A vida é uma coisa preciosa, e mesmo em sua forma mais humilde, é superior à morte. Essa verdade é eminentemente certa nas coisas espirituais. É preferível ser o menor no reino dos céus do que o maior fora dele. O menor grau de graça é superior ao mais nobre crescimento da natureza não regenerada. Quando o Espírito Santo coloca vida divina na alma, há um precioso penhor que nenhum dos refinamentos da educação pode igualar-se.
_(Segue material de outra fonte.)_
(** Method resolution order of each class, most specific first. *)
Definition mro (c : exc_class) : list exc_class :=
  match c with
  | BaseException => [BaseException]
  | KeyboardInterrupt => [KeyboardInterrupt; BaseException]
  | SystemExit => [SystemExit; BaseException]
  | Exception => [Exception; BaseException]
  | RuntimeError => [RuntimeError; Exception; BaseException]
  | AttributeError => [AttributeError; Exception; BaseException]
  | KeyError => [KeyError; Exception; BaseException]
  | TypeError => [TypeError; Exception; BaseException]
  | ValueError => [ValueError; Exception; BaseException]
  | ZeroDivisionError => [ZeroDivisionError; Exception; BaseException]
  | OSError => [OSError; Exception; BaseException]
  | FileNotFoundError => [FileNotFoundError; OSError; Exception; BaseException]
  | PermissionError => [PermissionError; OSError; Exception; BaseException]
  | SubprocessError => [SubprocessError; Exception; BaseException]
  | TimeoutExpired => [TimeoutExpired; SubprocessError; Exception; BaseException]
  end.

Definition issubclass (c d : exc_class) : bool := bool_decide (d ∈ mro c).

(** A raised exception: its class and the text [str(e)] yields. *)
Record exception := mk_exception { exc_type : exc_class; exc_str : string }.

Definition isinstance (e : exception) (c : exc_class) : bool :=
  issubclass (exc_type e) c.

Inductive outcome (A : Type) :=
| Return (a : A)
| Raise (e : exception).
Arguments Return {A} a.
Arguments Raise {A} e.

#[global] Instance outcome_ret : MRet outcome := fun A a => Return a.
#[global] Instance outcome_bind : MBind outcome := fun A B f m =>
  match m with
  | Return a => f a
  | Raise e => Raise e
  end.

(** [try: body except c as e: handler e]. *)
Definition try_except {A} (body : outcome A) (c : exc_class)
    (handler : exception → outcome A) : outcome A :=
  match body with
  | Return a => Return a
  | Raise e => if isinstance e c then handler e else Raise e
  end.

(** ** Python values *)

Inductive CheckStatus := PASS | FAIL | WARNING | ERROR | NOT_APPLICABLE.
Inductive Severity := CRITICAL | HIGH | MEDIUM | LOW | INFO.

#[global] Instance CheckStatus_eq_dec : EqDecision CheckStatus.
Proof. solve_decision. Defined.
#[global] Instance Severity_eq_dec : EqDecision Severity.
Proof. solve_decision. Defined.

(** The [.value] of each enumeration member. *)
Definition CheckStatus_value (s : CheckStatus) : string :=
  match s with
  | PASS => "PASS"
  | FAIL => "FAIL"
  | WARNING => "WARNING"
  | ERROR => "ERROR"
  | NOT_APPLICABLE => "NOT_APPLICABLE"
  end.

Definition Severity_value (s : Severity) : string :=
  match s with
  | CRITICAL => "CRITICAL"
  | HIGH => "HIGH"
  | MEDIUM => "MEDIUM"
  | LOW => "LOW"
  | INFO => "INFO"
  end.

(** A Python value.  A [float] is held as the exact rational number that the
    finite binary64 value denotes, in lowest terms (see [b64_round]). *)
Inductive pyval :=
| VNone
| VBool (b : bool)
| VInt (z : Z)
| VFloat (x : Q)
| VStr (s : string)
| VStatus (s : CheckStatus)
| VSeverity (s : Severity)
| VList (l : list pyval)
| VDict (d : gmap string pyval).

Abbreviation dict := (gmap string pyval).

(** [type(v).__name__]. *)
Definition type_name (v : pyval) : string :=
  match v with
  | VNone => "NoneType"
  | VBool _ => "bool"
  | VInt _ => "int"
  | VFloat _ => "float"
  | VStr _ => "str"
  | VStatus _ => "CheckStatus"
  | VSeverity _ => "Severity"
  | VList _ => "list"
  | VDict _ => "dict"
  end.

Definition no_attribute (v : pyval) (attr : string) : exception :=
  mk_exception AttributeError
    ("'" +:+ type_name v +:+ "' object has no attribute '" +:+ attr +:+ "'").

(** [v.get(key, default)]: only dictionaries have the method. *)
Definition py_get (v : pyval) (key : string) (default : pyval) : outcome pyval :=
  match v with
  | VDict d => Return (from_option (fun x => x) default (d !! key))
  | _ => Raise (no_attribute v "get")
  end.

(** [v.value]: only enumeration members have the attribute. *)
Definition py_value (v : pyval) : outcome pyval :=
  match v with
  | VStatus s => Return (VStr (CheckStatus_value s))
  | VSeverity s => Return (VStr (Severity_value s))
  | _ => Raise (no_attribute v "value")
  end.

(** [d[key]] on a dictionary: [KeyError] when the key is absent;
    [str(KeyError(k))] is the [repr] of the key. *)
Definition py_getitem (d : dict) (key : string) : outcome pyval :=
  match d !! key with
  | Some v => Return v
  | None => Raise (mk_exception KeyError ("'" +:+ key +:+ "'"))
  end.

(** A dictionary display [{k1: v1, ..., kn: vn}]: entries are stored left to
    right, a later entry replacing an earlier one with the same key. *)
Definition mkdict (entries : list (string * pyval)) : dict :=
  fold_left (fun d kv => <[kv.1 := kv.2]> d) entries ∅.
#[global] Arguments mkdict : simpl never.

(** ** The probe contract and the execution wrapper ([base_check.py]) *)

Module BaseCheck.

(** A probe instance: the static metadata set by [__init__], and [check],
    the outcome of calling [self.check()] in the execution at hand (the
    ambient system state the probe reads is already fixed). *)
Record t := mk {
  id : string;
  title : string;
  description : string;
  category : string;
  severity : Severity;
  compliance_frameworks : list string;
  remediation : string;
  check : outcome pyval
}.

(** The body of the [try] block of [run].  [now] is the text that
    [datetime.now().isoformat()] yields in this execution. *)
Definition run_try (self : t) (now : string) : outcome dict :=
  result ← check self;
  status ← py_get result "status" (VStatus ERROR) ≫= py_value;
  finding ← py_get result "finding" (VStr "No finding recorded");
  evidence ← py_get result "evidence" VNone;
  risk ← py_get result "risk" (VStr "");
  remediation' ← py_get result "remediation" (VStr (remediation self));
  mret (mkdict [
    ("id", VStr (id self));
    ("title", VStr (title self));
    ("description", VStr (description self));
    ("category", VStr (category self));
    ("severity", VStr (Severity_value (severity self)));
    ("compliance_frameworks", VList (VStr <$> compliance_frameworks self));
    ("status", status);
    ("finding", finding);
    ("evidence", evidence);
    ("risk", risk);
    ("remediation", remediation');
    ("timestamp", VStr now);
    ("error", VNone)
  ]).

(** The [except Exception as e] handler of [run]. *)
Definition run_except (self : t) (now : string) (e : exception) : outcome dict :=
  mret (mkdict [
    ("id", VStr (id self));
    ("title", VStr (title self));
    ("description", VStr (description self));
    ("category", VStr (category self));
    ("severity", VStr (Severity_value (severity self)));
    ("status", VStr (CheckStatus_value ERROR));
    ("finding", VStr "Check execution failed");
    ("evidence", VNone);
    ("risk", VStr "");
    ("remediation", VStr "");
    ("timestamp", VStr now);
    ("error", VStr (exc_str e))
  ]).

Definition run (self : t) (now : string) : outcome dict :=
  try_except (run_try self now) Exception (run_except self now).

End BaseCheck.

(** The keys of a complete result: the static metadata of the probe and the
    dynamic outcome fields, as the success path of [run] writes them. *)
Definition result_keys : list string :=
  ["id"; "title"; "description"; "category"; "severity";
   "compliance_frameworks"; "status"; "finding"; "evidence"; "risk";
   "remediation"; "timestamp"; "error"].

Definition complete_result (d : dict) : Prop :=
  Forall (fun k => is_Some (d !! k)) result_keys.

(** [check()] honours its contract: it returns a dictionary whose ['status'],
    when present, is a [CheckStatus] member. *)
Definition returns_outcome (self : BaseCheck.t) (o : dict) : Prop :=
  BaseCheck.check self = Return (VDict o) ∧
  (o !! "status" = None ∨ ∃ s, o !! "status" = Some (VStatus s)).

(** [check()] raises an exception that derives from [Exception]. *)
Definition raises_exception (self : BaseCheck.t) (e : exception) : Prop :=
  BaseCheck.check self = Raise e ∧ isinstance e Exception = true.

(** ** The scan orchestrator ([dashboard.py], [run_all_checks]) *)

(** The loop [for idx, check in enumerate(checks): result = check.run();
    results.append(result)].  The source builds the list of the five shipped
    probes itself; the loop does not depend on which probes it holds, so the
    list is an argument here.  [clock idx] is what the wall clock reads when
    probe [idx] completes.  The Streamlit widget calls of the loop write to
    the page only and are left out. *)
Fixpoint run_all_checks_from (checks : list BaseCheck.t) (clock : nat → string)
    (idx : nat) (results : list dict) : outcome (list dict) :=
  match checks with
  | [] => mret results
  | check :: rest =>
      result ← BaseCheck.run check (clock idx);
      run_all_checks_from rest clock (S idx) (results ++ [result])
  end.

Definition run_all_checks (checks : list BaseCheck.t) (clock : nat → string)
    : outcome (list dict) :=
  run_all_checks_from checks clock 0%nat [].

(** ** Binary64 arithmetic

    The aggregator's score is a Python [float].  The operations it uses are
    correctly rounded, so each is the exact rational result followed by
    rounding to the nearest binary64 value, ties to even.  Every value the
    aggregator meets lies in [[0, 100]]: overflow, signed zeros and NaN do
    not arise and are not represented. *)

(** [floor (log2 q)] for [q > 0]. *)
Definition Qlog2_floor (q : Q) : Z :=
  let e := Z.log2 (Qnum q) - Z.log2 (Zpos (Qden q)) in
  if Qle_bool (Qpower 2 e) q then e else e - 1.

(** Rounding to the nearest integer, ties to the even one. *)
Definition round_half_even (q : Q) : Z :=
  let f := Qfloor q in
  match Qcompare (q - inject_Z f) (1 # 2) with
  | Lt => f
  | Gt => f + 1
  | Eq => if Z.even f then f else f + 1
  end.

(** The binary64 value nearest to [q]: 53 significant bits, the unit in the
    last place never below [2^-1074]. *)
Definition b64_round (q : Q) : Q :=
  let q := Qred q in
  if Qeq_bool q 0 then 0%Q
  else
    let ulp := Qpower 2 (Z.max (Qlog2_floor (Qabs q) - 52) (-1074)) in
    Qred (inject_Z (round_half_even (q / ulp)) * ulp).

(** [float(n)]. *)
Definition float_of_int (n : Z) : Q := b64_round (inject_Z n).

(** [a / b] on integers: true division, correctly rounded. *)
Definition int_truediv (a b : Z) : outcome Q :=
  if b =? 0 then Raise (mk_exception ZeroDivisionError "division by zero")
  else mret (b64_round (inject_Z a / inject_Z b)).

(** [x * y] on floats. *)
Definition float_mul (x y : Q) : Q := b64_round (x * y).

(** [round(x, 1)] on a [float]: [x] is rounded to one decimal place, half
    to even on its exact value, and the decimal result is converted back to
    the nearest [float]. *)
Definition float_round_1 (x : Q) : Q :=
  b64_round (inject_Z (round_half_even (x * 10)) / 10).

(** [round(v, 1)]: an [int] (a [bool] is one) is returned as it is, a
    [float] is rounded; the other types define no [__round__]. *)
Definition round_1 (v : pyval) : outcome pyval :=
  match v with
  | VFloat x => mret (VFloat (float_round_1 x))
  | VInt z => mret (VInt z)
  | VBool b => mret (VInt (Z.b2z b))
  | _ =>
      Raise (mk_exception TypeError
               ("type " +:+ type_name v +:+ " doesn't define __round__ method"))
  end.
Lemma consumeBuffer_ok n s : buffer_ok s -> buffer_ok (consumeBuffer n s).
Proof.
  unfold buffer_ok. intros Hok. rewrite consumeBuffer_nf. simpl.
  destruct (Nat.leb_spec (rxBufferSize s) n) as [H|H]; [lia|].
  rewrite length_memmove; lia.
Qed.

Lemma consumeBuffer_length n s :
  buffer_ok s -> length (rxBuffer (consumeBuffer n s)) = length (rxBuffer s).
Proof.
  unfold buffer_ok. intros Hok. rewrite consumeBuffer_nf. simpl.
  destruct (Nat.leb_spec (rxBufferSize s) n) as [H|H]; [done|].
  rewrite length_memmove; lia.
Qed.

Lemma length_buffered s : buffer_ok s -> length (buffered s) = rxBufferSize s.
Proof. unfold buffer_ok, buffered. intros H. rewrite length_take. lia. Qed.

(** C7.  For every engine state whose fill counter is within the array and
    every [n], [consumeBuffer n] leaves [max(0, old_len - n)] buffered bytes,
    and they are the suffix of the old contents that starts at index [n], in
    the same order; with [n >= old_len] nothing is left. *)
Theorem C7_consumeBuffer_suffix (n : nat) (s : DisplaxTouch) :
  buffer_ok s ->
  let s' := consumeBuffer n s in
  Z.of_nat (rxBufferSize s') = Z.max 0 (Z.of_nat (rxBufferSize s) - Z.of_nat n)
  /\ length (buffered s') = rxBufferSize s'
  /\ buffered s' = drop n (buffered s)
  /\ ((rxBufferSize s <= n)%nat -> rxBufferSize s' = 0%nat /\ buffered s' = []).
Proof.
  intros Hok s'. subst s'.
  rewrite consumeBuffer_size, consumeBuffer_buffered by done.
  repeat split.
  - lia.
  - rewrite length_drop, length_buffered by done. reflexivity.
  - lia.
  - apply drop_ge. rewrite length_buffered by done. lia.
Qed.

(** ** Frame locator and resynchronization *)

Lemma byteAt_take (data : list Z) (n i : nat) :
  (i < n)%nat -> (n <= length data)%nat ->
  take n data !! i = Some (byteAt data i).
Proof.
  intros Hi Hn. rewrite lookup_take_lt by done. unfold byteAt.
  destruct (lookup_lt_is_Some_2 data i) as [b Hb]; [lia|]. by rewrite Hb.
Qed.

Lemma headerAt_marker (data : list Z) (n k : nat) :
  (k + 4 <= n)%nat -> (n <= length data)%nat ->
  headerAt data k = true <-> markerAt (take n data) k.
Proof.
  intros Hk Hn. unfold headerAt, markerAt.
  rewrite !byteAt_take by lia.
  rewrite !andb_true_iff, !Z.eqb_eq. split.
  - intros [[[-> ->] ->] ->]. done.
  - intros (? & ? & ? & ?). repeat split; congruence.
Qed.

Lemma markerAt_bound (bytes : list Z) (k : nat) :
  markerAt bytes k -> (k + 4 <= length bytes)%nat.
Proof.
  intros (_ & _ & _ & H). apply lookup_lt_Some in H. lia.
Qed.

Lemma findFrameHeaderFrom_none (data : list Z) (iterations position : nat) :
  findFrameHeaderFrom iterations position data = -1 <->
  forall j, (position <= j < position + iterations)%nat -> headerAt data j = false.
Proof.
  revert position. induction iterations as [|k IH]; intros position; simpl.
  - split; [intros _ j Hj; lia | done].
  - destruct (headerAt data position) eqn:E.
    + split; [lia|]. intros H. specialize (H position). rewrite E in H.
      discriminate H. lia.
    + rewrite IH. split; intros H j Hj.
      * destruct (decide (j = position)) as [->|]; [done|]. apply H. lia.
      * apply H. lia.
Qed.

Lemma findFrameHeaderFrom_some (data : list Z) (iterations position : nat) (r : Z) :
  findFrameHeaderFrom iterations position data = r -> r <> -1 ->
  exists k, r = Z.of_nat k /\ (position <= k < position + iterations)%nat
            /\ headerAt data k = true
            /\ forall j, (position <= j < k)%nat -> headerAt data j = false.
Proof.
  revert position. induction iterations as [|n IH]; intros position; simpl.
  - congruence.
  - destruct (headerAt data position) eqn:E.
    + intros <- _. exists position. repeat split; try lia; try done.
    + intros Hr Hne. destruct (IH _ Hr Hne) as (k & -> & Hk & Hh & Hlt).
      exists k. repeat split; try lia; try done.
      intros j Hj. destruct (decide (j = position)) as [->|]; [done|]. apply Hlt. lia.
Qed.
(* ===== verification/_CoqProject ===== *)
-Q . S2P
Prelude.v
Double.v
Model.v
Text.v
Tags.v
TagLine.v
Database.v
CardRepo.v
CardPages.v
Uuid.v
TreeOrder.v
Hierarchy.v
Repair.v
CardReference.v
CardPlacement.v
LinkKindCatalog.v
LinkRepo.v
TagRepo.v
MilestoneRepo.v
ProjectRepo.v
ProjectSyncRepo.v
CardFrontMatter.v
Sync.v
Disk.v
Runs.v
Mutation.v
ReferenceGit.v
Recovery.v
Privacy.v
CardChanges.v
ReferenceYaml.v
Json.v
ReferenceJson.v
CryptoService.v
ProjectKeys.v
AssetEnvelope.v
ReferenceCrypto.v
ProjectKeysTheorems.v
AssetEnvelopeFacts.v
StorageProvider.v
LocalProvider.v
ResourceManifest.v
ResourceRepo.v
LocationRepo.v
ResourceFacts.v
ResourceTheorems.v
RebuildResources.v
RebuildReads.v
RebuildManifests.v
Rebuild.v
RebuildFacts.v
RebuildFiles.v
Store.v
Sealed.v
ResourceStores.v
GitRuns.v
ResourceStoresFacts.v
ResourceStoresTheorems.v
AssetImport.v
AssetImportFacts.v
AssetImportTheorems.v
IndexSafety.v
LineDiff.v
GitHistory.v
CardHistory.v
CardHistoryFacts.v
CardHistoryTheorems.v
GitMerge.v
GitMergeFacts.v
GitMergeTheorems.v
ProjectManifest.v
ProjectPaths.v
ProjectStore.v
ProjectStoreFacts.v
ProjectStoreTheorems.v
StartupRecovery.v
StartupRecoveryTheorems.v
DatabaseRebuild.v
DatabaseRebuildFacts.v
DatabaseRebuildTheorems.v
(* ===== verification/Double.v ===== *)
(** * IEEE 754 binary64

    A [double] of the program, with the arithmetic of the standard library's
    executable specification of binary64 ([SpecFloat] at precision 53, maximal
    exponent 1024: round to nearest, ties to even), which is what C++ computes on
    the supported targets. The comparison lemmas embed the numbers into
    lexicographically ordered triples of integers. *)

From stdpp Require Import base numbers.
From Stdlib Require Import SpecFloat.
From S2P Require Import Prelude.

Abbreviation double := spec_float.

#[export] Instance double_eq_dec : EqDecision double.
Proof. solve_decision. Defined.

Definition f64_add : double -> double -> double := SFadd 53 1024.
Definition f64_sub : double -> double -> double := SFsub 53 1024.
Definition f64_mul : double -> double -> double := SFmul 53 1024.
Definition f64_div : double -> double -> double := SFdiv 53 1024.
(** [static_cast<double>(n)] for an integer [n]. *)
Definition f64_of_Z (n : Z) : double := binary_normalize 53 1024 n 0 false.
Definition f64_of_nat (n : nat) : double := f64_of_Z (Z.of_nat n).
Definition f64_zero : double := S754_zero false.

(** The built-in [<], [<=], [==], which are false on a NaN, and [std::isfinite]. *)
Definition f64_ltb : double -> double -> bool := SFltb.
Definition f64_leb : double -> double -> bool := SFleb.
Definition f64_eqb : double -> double -> bool := SFeqb.
Definition f64_is_nan (x : double) : bool := match x with S754_nan => true | _ => false end.
Definition f64_is_finite (x : double) : bool :=
  match x with S754_zero _ | S754_finite _ _ _ => true | _ => false end.

(** ** A total comparison

    SQLite compares REAL values numerically and NULL (which is what a NaN is
    stored as) before every number. *)
Definition f64_key (x : double) : Z * Z * Z :=
  match x with
  | S754_nan => (-3, 0, 0)
  | S754_infinity true => (-2, 0, 0)
  | S754_finite true m e => (-1, - e, - Zpos m)
  | S754_zero _ => (0, 0, 0)
  | S754_finite false m e => (1, e, Zpos m)
  | S754_infinity false => (2, 0, 0)
  end.

Definition cmp_key : Z * Z * Z -> Z * Z * Z -> comparison :=
  cmp_lex (cmp_on (fun p : Z * Z * Z => fst (fst p)) Z.compare)
    (cmp_lex (cmp_on (fun p : Z * Z * Z => snd (fst p)) Z.compare)
       (cmp_on (fun p : Z * Z * Z => snd p) Z.compare)).

Definition f64_compare : double -> double -> comparison := cmp_on f64_key cmp_key.

#[export] Instance f64_compare_ord : CmpOrd f64_compare.
Proof. unfold f64_compare, cmp_key. apply _. Qed.

Lemma f64_compare_SFcompare x y :
  f64_is_nan x = false -> f64_is_nan y = false -> SFcompare x y = Some (f64_compare x y).
Proof.
  destruct x as [[]|[]| |[] mx ex], y as [[]|[]| |[] my ey]; simpl; intros Hx Hy; try done;
    unfold f64_compare, cmp_on, cmp_key, cmp_lex, cmp_on; simpl; f_equal.
  rewrite Z.compare_opp, (Z.compare_antisym ex ey).
  change (Pos.compare_cont Eq) with Pos.compare.
  by destruct (ex ?= ey); simpl; rewrite ?(Pos.compare_antisym mx my).
Qed.

Lemma f64_ltb_spec x y :
  f64_is_nan x = false -> f64_is_nan y = false -> f64_ltb x y = cmp_ltb f64_compare x y.
Proof.
  intros Hx Hy. unfold f64_ltb, SFltb, cmp_ltb. by rewrite f64_compare_SFcompare.
Qed.

Lemma f64_ltb_nan x y : f64_ltb x y = true -> f64_is_nan x = false /\ f64_is_nan y = false.
Proof. by destruct x as [[]|[]| |[] ? ?], y as [[]|[]| |[] ? ?]. Qed.

Lemma f64_ltb_lt x y : f64_ltb x y = true -> f64_compare x y = Lt.
Proof.
  intros H. destruct (f64_ltb_nan x y H). rewrite f64_ltb_spec in H by done.
  unfold cmp_ltb in H. by destruct (f64_compare x y).
Qed.

Lemma f64_lt_ltb x y :
  f64_is_nan x = false -> f64_compare x y = Lt -> f64_ltb x y = true.
Proof.
  intros Hx H. rewrite f64_ltb_spec; [unfold cmp_ltb; by rewrite H|done|].
  destruct y; try done.
  destruct x as [[]|[]| |[] ? ?]; first [discriminate Hx|vm_compute in H; discriminate H].
Qed.

Lemma f64_leb_false x y :
  f64_is_nan x = false -> f64_is_nan y = false -> f64_leb x y = false -> f64_compare y x = Lt.
Proof.
  intros Hx Hy. unfold f64_leb, SFleb. rewrite f64_compare_SFcompare by done.
  rewrite (cmp_opp f64_compare y x). by destruct (f64_compare x y).
Qed.

Lemma f64_eqb_spec x y :
  f64_is_nan x = false -> f64_is_nan y = false ->
  f64_eqb x y = match f64_compare x y with Eq => true | _ => false end.
Proof. intros Hx Hy. unfold f64_eqb, SFeqb. by rewrite f64_compare_SFcompare. Qed.

Lemma f64_ltb_trans x y z : f64_ltb x y = true -> f64_ltb y z = true -> f64_ltb x z = true.
Proof.
  intros H1 H2. apply f64_lt_ltb; [by destruct (f64_ltb_nan x y H1)|].
  apply (cmp_lt_trans f64_compare) with y; by apply f64_ltb_lt.
Qed.

Lemma f64_is_finite_not_nan x : f64_is_finite x = true -> f64_is_nan x = false.
Proof. by destruct x. Qed.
O ladrão na cruz excede César em seu trono; Lázaro, entre os cães, é melhor que Cícero entre os senadores; o cristão mais ignorante é, aos olhos de Deus, superior a Platão. A vida é o símbolo de nobreza no reino das coisas espirituais, e os homens, sem ela, são apenas espécimes mais grosseiras ou mais finas do mesmo material sem vida, necessitando serem vivificados, pois estão mortos em seus delitos e pecados (Ef 2:5). Um vívido e amoroso sermão evangélico, embora iletrado em conteúdo e rude em estilo, é melhor que o mais fino discurso desprovido de unção e poder. Um cão vivo é melhor vigia do que o leão morto, e de mais préstimos ao seu senhor; assim, um pobre pregador espiritual é infinitamente mais preferível ao primoroso orador que não tem sabedoria, senão palavras, sem energia, mas apenas som. Isso é válido as nossas orações e outros exercícios religiosos; se estamos vivificados neles pelo Espírito Santo, são agradáveis a Deus por Jesus Cristo, embora possamos pensar que sejam coisas inúteis, enquanto que nossas grandes atividades, onde nosso coração está ausente, são como leões mortos, meras carniças aos olhos do Deus vivo. Ó, por gemidos vigorosos, suspiros vigorosos, e contrições vigorosas, em vez de músicas sem vida e calmaria morta. É melhor qualquer coisa do que a morte. Os rosnados do cão do inferno ao menos nos mantêm acordados, mas a fé morta e a profissão de fé morta, que maiores maldições um homem pode ter? Vivifica-nos e desperta-nos, Senhor!